Search each line of the data for the word "that"; copy every line where it is found.

** Opening RECORDS SHOWN block **

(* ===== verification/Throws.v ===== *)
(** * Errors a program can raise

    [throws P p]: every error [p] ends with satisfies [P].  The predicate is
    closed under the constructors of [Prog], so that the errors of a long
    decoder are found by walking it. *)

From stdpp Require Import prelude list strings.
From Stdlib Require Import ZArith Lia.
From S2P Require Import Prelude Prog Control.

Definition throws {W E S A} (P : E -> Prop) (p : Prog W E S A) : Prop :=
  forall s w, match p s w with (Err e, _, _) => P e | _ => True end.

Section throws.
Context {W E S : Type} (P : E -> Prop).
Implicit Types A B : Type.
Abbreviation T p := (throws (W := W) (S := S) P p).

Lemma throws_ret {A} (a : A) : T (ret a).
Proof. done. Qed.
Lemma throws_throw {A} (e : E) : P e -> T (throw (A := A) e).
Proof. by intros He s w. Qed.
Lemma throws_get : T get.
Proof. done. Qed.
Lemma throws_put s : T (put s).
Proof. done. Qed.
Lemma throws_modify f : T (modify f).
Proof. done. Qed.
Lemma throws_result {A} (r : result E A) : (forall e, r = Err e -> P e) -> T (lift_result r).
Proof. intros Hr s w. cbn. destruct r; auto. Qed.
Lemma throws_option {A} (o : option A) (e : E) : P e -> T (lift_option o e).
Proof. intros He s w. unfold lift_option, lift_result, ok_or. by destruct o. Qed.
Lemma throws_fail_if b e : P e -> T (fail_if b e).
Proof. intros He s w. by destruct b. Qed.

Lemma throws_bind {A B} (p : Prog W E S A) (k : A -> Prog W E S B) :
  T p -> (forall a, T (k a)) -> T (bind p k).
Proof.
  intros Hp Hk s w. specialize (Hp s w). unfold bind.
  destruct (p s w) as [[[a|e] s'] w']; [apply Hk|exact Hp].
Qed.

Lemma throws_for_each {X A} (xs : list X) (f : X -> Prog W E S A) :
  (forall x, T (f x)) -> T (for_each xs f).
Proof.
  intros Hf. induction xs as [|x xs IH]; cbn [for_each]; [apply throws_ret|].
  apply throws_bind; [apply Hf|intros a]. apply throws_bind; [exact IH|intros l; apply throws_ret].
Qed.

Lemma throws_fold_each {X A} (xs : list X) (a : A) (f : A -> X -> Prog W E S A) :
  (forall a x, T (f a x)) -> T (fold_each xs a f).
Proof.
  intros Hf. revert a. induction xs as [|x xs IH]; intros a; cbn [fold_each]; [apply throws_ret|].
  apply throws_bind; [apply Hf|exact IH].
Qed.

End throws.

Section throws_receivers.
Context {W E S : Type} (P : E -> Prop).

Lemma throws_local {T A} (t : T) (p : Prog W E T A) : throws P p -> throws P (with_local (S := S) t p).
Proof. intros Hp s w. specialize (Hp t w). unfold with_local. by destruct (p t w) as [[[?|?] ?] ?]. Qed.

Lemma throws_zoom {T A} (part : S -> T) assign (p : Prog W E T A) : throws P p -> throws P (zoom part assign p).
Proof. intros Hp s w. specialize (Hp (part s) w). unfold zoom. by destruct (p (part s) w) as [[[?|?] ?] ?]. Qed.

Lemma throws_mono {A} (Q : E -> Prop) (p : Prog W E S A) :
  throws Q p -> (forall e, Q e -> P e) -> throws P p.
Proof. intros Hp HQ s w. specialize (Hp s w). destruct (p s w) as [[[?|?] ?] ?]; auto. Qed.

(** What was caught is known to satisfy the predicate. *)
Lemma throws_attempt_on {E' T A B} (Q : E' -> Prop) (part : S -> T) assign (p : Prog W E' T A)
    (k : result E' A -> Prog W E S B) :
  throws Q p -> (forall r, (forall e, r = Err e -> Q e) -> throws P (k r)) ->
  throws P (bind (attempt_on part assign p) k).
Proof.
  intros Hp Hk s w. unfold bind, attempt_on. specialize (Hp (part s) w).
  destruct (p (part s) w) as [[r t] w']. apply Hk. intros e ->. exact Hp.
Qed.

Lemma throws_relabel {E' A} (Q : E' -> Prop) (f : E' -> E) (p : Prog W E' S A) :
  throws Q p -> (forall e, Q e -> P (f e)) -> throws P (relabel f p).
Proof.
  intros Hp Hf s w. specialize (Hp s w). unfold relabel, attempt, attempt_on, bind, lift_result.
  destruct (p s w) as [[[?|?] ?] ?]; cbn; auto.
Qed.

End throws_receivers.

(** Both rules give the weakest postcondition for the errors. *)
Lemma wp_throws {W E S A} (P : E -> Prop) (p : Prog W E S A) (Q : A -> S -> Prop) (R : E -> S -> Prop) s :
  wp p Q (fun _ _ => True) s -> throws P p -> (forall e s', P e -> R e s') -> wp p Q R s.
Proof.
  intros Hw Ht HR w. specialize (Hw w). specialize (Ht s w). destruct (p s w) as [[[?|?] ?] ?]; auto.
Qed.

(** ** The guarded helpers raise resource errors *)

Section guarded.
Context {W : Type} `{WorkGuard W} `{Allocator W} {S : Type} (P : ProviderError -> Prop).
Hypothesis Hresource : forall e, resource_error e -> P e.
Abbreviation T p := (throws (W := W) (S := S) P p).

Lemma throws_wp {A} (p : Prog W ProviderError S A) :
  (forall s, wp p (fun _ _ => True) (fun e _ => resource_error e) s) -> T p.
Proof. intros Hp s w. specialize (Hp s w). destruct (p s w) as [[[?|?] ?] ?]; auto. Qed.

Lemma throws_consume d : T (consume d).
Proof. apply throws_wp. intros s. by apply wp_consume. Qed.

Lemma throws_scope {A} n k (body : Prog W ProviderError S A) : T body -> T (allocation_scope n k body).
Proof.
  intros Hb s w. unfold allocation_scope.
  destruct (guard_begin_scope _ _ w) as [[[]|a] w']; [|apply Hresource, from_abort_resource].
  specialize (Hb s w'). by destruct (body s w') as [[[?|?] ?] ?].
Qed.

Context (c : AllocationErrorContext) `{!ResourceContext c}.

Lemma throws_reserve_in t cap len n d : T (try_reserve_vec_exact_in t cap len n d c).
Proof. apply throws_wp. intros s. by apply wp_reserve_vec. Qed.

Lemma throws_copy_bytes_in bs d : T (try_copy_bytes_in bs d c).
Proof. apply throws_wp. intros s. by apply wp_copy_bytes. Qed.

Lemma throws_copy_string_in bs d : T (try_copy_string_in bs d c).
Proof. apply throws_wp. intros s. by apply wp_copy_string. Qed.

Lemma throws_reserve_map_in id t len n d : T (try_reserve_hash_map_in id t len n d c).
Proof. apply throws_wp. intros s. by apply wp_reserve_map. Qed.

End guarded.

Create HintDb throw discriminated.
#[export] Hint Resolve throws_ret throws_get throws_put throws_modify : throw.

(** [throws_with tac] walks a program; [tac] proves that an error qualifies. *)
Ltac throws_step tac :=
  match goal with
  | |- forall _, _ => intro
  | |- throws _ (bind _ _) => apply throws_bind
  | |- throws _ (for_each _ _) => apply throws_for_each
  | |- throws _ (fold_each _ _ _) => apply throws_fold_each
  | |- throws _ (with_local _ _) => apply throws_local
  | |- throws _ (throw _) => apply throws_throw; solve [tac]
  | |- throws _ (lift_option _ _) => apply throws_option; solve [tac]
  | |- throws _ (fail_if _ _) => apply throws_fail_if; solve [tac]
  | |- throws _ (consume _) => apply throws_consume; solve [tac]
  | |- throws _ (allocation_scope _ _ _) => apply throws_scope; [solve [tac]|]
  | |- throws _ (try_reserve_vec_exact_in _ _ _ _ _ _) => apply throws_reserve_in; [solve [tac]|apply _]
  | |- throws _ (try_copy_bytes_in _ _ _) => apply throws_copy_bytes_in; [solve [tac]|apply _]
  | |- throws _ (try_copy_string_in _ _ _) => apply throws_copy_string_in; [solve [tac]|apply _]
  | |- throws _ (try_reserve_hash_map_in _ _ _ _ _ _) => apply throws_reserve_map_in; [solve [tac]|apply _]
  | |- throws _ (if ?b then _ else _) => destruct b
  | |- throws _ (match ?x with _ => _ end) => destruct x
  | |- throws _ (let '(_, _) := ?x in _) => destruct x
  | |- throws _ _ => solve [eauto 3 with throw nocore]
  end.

** Closing RECORDS SHOWN block **

▸ **WRITTEN REPLY**:
    closed under the constructors of [Prog], so that the errors of a long
(** [throws_with tac] walks a program; [tac] proves that an error qualifies. *)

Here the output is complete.